Stored data
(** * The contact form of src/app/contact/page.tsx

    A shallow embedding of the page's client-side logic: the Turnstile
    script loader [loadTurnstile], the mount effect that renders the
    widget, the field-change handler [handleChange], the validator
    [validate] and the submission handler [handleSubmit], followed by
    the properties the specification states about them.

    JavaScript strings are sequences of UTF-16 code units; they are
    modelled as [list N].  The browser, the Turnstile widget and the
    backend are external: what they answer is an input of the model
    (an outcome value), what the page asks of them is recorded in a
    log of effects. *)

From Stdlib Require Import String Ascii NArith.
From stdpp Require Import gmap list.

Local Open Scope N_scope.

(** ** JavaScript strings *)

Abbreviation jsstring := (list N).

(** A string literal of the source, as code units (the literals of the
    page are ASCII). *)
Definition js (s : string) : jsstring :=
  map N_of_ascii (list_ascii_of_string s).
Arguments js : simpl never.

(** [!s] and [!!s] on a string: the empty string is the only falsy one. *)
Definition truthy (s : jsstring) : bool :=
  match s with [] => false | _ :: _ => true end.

...

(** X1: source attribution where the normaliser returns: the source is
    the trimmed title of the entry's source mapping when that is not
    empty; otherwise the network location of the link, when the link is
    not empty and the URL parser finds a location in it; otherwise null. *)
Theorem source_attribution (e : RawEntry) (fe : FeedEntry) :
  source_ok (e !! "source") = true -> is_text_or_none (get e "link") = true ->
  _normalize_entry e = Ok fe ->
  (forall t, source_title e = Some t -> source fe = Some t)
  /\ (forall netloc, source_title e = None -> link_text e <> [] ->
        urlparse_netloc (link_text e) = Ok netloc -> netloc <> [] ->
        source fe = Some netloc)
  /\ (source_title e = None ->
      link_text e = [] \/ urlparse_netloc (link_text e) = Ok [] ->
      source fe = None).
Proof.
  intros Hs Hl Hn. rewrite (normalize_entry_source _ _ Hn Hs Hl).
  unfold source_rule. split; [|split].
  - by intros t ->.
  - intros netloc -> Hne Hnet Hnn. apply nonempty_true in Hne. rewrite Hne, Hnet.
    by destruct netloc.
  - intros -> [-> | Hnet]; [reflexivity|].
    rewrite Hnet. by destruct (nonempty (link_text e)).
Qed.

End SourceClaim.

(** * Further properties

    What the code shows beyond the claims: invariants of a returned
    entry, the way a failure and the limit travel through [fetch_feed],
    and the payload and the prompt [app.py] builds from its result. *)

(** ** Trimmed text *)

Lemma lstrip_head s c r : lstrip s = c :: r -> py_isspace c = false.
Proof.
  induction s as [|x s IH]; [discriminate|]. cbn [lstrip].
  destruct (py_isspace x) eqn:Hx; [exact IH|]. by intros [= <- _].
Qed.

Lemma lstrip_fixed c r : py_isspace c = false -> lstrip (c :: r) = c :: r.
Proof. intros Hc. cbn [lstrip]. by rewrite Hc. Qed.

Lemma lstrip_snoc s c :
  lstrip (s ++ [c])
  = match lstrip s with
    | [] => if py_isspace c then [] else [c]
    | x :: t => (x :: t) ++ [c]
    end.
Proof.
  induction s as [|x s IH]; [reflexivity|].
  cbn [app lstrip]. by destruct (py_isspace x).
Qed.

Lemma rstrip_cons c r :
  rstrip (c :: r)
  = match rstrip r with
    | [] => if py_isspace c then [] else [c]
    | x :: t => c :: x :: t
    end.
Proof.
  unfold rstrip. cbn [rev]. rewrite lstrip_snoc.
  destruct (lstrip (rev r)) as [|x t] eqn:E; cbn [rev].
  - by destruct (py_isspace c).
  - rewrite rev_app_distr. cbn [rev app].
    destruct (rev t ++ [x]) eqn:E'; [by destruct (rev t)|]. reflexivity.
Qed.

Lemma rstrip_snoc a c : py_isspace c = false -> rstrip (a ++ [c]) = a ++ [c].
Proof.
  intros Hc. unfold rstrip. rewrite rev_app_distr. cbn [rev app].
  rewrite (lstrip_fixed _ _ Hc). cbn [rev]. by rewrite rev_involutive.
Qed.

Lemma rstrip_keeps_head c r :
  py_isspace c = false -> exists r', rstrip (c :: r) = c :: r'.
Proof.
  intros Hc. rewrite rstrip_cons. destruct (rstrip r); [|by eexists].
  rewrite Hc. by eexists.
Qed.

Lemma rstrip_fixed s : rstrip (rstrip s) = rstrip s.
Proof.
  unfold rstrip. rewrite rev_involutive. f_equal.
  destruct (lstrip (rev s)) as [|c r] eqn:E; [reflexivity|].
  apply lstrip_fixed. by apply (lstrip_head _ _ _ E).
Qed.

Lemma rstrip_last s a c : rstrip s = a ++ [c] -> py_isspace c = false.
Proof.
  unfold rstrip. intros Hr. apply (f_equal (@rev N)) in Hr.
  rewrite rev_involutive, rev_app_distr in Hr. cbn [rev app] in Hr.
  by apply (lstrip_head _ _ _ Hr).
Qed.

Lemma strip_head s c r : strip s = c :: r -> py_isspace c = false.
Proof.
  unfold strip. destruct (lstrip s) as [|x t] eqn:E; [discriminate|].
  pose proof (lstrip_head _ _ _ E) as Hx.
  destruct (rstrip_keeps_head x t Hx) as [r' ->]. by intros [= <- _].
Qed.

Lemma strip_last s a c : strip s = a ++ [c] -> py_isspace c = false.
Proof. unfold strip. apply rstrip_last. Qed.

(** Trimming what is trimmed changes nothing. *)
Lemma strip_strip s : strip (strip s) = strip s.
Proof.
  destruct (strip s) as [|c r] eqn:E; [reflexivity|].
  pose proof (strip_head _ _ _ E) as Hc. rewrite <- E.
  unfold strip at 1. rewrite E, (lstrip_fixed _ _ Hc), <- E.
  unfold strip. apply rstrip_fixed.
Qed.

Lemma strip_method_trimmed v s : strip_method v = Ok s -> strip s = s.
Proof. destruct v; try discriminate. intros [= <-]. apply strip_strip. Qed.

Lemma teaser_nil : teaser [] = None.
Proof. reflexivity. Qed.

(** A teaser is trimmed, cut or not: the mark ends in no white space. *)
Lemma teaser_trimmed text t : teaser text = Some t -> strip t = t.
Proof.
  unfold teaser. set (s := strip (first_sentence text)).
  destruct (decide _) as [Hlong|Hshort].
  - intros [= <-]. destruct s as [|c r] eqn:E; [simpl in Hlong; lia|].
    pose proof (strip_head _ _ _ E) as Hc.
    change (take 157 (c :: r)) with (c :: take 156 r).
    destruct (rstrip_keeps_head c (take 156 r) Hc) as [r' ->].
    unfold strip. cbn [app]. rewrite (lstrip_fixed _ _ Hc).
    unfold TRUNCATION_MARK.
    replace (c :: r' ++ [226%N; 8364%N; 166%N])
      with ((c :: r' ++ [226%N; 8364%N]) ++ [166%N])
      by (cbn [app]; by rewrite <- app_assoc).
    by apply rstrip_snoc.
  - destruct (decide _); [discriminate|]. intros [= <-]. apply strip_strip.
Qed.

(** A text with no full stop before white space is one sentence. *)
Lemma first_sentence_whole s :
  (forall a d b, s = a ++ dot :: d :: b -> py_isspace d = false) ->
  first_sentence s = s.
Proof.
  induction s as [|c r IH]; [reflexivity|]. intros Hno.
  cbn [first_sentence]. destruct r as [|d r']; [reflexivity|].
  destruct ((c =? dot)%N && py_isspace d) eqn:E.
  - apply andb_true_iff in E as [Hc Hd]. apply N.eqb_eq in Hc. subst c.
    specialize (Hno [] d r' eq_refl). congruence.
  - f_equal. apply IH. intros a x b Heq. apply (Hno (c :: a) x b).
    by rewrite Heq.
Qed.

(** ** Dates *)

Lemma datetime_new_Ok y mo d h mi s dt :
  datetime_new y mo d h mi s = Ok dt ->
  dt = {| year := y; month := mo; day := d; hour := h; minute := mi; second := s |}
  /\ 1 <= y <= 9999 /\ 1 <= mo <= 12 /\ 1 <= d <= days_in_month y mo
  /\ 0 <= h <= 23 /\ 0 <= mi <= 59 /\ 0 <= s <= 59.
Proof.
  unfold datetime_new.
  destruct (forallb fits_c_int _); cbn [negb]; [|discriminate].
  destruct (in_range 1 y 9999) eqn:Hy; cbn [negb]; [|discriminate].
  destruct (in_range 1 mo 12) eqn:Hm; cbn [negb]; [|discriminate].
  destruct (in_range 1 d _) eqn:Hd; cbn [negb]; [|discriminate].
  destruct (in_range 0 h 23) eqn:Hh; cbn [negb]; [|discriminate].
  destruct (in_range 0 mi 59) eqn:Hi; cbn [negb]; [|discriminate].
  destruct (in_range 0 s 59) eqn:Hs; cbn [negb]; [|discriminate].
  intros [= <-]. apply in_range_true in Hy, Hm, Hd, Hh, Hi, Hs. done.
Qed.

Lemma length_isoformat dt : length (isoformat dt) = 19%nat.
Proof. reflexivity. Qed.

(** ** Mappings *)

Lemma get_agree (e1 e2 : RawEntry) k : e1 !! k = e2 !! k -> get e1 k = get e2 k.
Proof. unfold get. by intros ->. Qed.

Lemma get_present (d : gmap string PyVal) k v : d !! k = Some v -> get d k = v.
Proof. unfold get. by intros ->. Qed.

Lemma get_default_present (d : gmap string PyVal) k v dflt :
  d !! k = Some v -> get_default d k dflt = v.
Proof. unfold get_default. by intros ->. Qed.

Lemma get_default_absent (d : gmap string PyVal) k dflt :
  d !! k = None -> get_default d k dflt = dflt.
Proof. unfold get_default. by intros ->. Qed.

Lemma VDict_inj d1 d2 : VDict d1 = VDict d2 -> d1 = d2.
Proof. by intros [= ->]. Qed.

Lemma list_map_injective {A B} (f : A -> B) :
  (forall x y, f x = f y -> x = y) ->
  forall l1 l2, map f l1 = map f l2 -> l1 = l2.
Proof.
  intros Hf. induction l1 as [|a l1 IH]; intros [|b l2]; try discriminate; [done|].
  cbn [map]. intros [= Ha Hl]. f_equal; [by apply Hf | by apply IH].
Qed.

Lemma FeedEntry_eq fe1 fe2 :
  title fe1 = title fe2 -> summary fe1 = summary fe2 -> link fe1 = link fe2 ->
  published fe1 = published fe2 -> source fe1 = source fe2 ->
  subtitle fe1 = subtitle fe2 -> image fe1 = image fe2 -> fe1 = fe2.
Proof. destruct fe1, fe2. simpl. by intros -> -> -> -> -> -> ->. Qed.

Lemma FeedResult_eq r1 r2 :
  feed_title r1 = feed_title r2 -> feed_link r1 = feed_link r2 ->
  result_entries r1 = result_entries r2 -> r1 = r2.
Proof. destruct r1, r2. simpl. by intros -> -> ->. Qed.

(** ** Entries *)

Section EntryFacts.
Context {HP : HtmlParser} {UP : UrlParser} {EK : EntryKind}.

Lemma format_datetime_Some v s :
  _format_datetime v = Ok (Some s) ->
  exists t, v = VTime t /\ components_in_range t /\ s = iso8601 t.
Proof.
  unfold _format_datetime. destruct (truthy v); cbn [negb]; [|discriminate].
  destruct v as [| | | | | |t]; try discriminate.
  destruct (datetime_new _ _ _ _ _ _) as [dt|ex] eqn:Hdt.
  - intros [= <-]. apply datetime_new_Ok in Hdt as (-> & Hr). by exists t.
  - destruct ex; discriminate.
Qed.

* * *

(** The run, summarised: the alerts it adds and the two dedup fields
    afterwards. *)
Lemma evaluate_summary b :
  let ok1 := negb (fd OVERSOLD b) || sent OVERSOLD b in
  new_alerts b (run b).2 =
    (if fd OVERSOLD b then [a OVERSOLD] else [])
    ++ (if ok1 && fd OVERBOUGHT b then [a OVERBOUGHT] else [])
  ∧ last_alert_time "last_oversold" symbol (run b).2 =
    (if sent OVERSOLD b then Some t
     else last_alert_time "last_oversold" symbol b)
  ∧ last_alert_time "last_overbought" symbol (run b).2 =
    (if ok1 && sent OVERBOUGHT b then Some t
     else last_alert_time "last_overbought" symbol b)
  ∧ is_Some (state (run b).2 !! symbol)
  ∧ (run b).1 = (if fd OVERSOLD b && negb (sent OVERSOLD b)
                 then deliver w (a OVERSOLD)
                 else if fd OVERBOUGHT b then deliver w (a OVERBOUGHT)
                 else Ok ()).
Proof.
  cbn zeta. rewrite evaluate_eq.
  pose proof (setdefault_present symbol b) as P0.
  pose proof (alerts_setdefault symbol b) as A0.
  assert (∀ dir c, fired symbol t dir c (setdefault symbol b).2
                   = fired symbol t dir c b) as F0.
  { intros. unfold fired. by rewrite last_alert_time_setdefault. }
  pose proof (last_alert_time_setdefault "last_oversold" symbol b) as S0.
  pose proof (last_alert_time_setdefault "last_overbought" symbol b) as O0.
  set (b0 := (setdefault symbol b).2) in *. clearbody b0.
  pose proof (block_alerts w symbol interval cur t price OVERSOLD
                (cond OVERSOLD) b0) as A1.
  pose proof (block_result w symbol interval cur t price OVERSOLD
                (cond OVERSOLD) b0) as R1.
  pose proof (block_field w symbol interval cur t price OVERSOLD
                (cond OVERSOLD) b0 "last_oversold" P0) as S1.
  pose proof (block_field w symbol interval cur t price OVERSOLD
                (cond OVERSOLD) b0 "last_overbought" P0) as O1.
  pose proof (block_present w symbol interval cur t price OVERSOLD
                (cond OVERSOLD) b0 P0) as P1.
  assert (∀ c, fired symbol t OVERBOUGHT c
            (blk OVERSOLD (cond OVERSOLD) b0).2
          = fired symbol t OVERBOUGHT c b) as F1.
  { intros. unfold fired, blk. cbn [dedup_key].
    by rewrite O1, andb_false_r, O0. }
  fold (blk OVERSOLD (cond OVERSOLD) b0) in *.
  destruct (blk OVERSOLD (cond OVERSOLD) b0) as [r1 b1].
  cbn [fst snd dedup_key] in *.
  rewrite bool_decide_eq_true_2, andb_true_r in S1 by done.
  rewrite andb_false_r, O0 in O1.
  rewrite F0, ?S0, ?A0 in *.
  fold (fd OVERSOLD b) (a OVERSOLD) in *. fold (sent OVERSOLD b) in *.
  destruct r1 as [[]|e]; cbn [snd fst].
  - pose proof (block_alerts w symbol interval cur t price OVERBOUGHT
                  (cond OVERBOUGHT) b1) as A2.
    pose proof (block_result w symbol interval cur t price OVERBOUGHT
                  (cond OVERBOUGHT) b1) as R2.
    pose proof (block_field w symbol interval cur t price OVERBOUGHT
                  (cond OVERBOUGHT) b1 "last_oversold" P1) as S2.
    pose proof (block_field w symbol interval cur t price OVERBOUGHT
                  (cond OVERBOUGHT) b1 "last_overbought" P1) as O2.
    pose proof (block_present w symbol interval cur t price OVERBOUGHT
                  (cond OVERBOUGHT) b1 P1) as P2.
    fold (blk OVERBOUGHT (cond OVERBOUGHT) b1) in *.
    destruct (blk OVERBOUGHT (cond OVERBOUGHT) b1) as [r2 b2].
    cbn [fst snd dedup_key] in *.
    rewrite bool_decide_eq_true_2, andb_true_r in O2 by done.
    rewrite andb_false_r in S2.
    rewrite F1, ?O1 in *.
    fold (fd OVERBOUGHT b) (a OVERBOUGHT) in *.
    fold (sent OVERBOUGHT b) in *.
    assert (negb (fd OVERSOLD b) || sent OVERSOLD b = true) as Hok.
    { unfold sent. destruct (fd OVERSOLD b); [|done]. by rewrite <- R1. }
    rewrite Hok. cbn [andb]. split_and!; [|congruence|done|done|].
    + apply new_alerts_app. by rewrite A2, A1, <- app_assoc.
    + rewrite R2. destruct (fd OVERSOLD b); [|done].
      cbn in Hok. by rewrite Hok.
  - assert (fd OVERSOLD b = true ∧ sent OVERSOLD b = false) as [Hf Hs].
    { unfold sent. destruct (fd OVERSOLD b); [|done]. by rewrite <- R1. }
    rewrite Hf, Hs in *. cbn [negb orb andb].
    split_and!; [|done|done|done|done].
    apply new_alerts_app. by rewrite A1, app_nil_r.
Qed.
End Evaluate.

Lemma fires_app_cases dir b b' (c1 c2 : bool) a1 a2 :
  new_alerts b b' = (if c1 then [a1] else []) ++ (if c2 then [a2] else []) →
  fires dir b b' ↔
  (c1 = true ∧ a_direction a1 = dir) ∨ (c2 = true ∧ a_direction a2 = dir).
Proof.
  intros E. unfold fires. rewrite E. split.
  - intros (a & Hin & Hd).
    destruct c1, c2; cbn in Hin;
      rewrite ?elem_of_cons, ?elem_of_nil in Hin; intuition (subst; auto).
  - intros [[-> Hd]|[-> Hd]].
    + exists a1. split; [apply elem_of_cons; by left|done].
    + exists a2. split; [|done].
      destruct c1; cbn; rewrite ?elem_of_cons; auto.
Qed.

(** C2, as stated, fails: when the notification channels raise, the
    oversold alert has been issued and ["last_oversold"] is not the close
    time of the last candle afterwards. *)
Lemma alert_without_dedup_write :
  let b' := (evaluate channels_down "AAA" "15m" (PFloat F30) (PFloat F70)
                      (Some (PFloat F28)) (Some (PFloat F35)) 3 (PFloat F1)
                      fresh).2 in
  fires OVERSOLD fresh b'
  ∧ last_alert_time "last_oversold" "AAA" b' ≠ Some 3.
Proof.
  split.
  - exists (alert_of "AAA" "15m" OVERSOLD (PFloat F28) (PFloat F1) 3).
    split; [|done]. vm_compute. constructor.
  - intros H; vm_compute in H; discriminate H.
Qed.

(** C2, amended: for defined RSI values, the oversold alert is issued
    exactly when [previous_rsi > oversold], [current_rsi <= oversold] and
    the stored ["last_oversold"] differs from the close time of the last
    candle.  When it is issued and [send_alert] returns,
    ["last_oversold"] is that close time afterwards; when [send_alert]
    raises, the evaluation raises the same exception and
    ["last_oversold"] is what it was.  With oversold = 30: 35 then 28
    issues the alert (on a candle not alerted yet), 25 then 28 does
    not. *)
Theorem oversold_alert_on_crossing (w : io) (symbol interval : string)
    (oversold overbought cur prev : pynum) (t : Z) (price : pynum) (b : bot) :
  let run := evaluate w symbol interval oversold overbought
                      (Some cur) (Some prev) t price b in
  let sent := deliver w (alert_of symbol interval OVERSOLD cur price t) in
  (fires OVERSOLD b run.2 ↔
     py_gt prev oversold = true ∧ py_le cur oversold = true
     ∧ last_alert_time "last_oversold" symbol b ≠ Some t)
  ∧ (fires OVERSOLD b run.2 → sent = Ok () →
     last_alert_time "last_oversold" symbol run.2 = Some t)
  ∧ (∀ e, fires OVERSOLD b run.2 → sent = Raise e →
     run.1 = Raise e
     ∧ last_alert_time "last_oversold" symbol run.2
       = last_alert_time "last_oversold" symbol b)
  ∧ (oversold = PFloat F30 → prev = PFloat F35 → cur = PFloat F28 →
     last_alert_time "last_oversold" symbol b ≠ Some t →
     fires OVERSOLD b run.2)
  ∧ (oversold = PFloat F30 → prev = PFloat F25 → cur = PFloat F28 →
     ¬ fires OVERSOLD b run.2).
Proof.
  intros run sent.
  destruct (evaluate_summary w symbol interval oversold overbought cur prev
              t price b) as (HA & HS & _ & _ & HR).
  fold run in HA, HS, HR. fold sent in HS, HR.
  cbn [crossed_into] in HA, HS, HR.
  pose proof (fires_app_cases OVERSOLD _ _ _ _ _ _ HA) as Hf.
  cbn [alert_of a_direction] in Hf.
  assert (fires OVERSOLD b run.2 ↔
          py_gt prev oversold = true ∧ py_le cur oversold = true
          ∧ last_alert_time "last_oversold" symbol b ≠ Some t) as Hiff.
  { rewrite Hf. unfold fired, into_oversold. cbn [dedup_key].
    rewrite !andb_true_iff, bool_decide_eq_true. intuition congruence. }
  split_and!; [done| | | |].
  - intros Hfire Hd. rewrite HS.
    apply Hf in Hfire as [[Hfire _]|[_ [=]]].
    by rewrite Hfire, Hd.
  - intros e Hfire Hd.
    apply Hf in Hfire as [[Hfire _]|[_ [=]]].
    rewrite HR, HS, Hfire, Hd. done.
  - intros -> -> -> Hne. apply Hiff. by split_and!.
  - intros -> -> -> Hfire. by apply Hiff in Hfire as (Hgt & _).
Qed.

## Your instructions
Of the entries above, repeat exactly the lines between the line with "issues the alert" and the line with "(Some cur) (Some", inclusive, and no others.

## Output
    issues the alert (on a candle not alerted yet), 25 then 28 does
    not. *)
Theorem oversold_alert_on_crossing (w : io) (symbol interval : string)
    (oversold overbought cur prev : pynum) (t : Z) (price : pynum) (b : bot) :
  let run := evaluate w symbol interval oversold overbought
                      (Some cur) (Some prev) t price b in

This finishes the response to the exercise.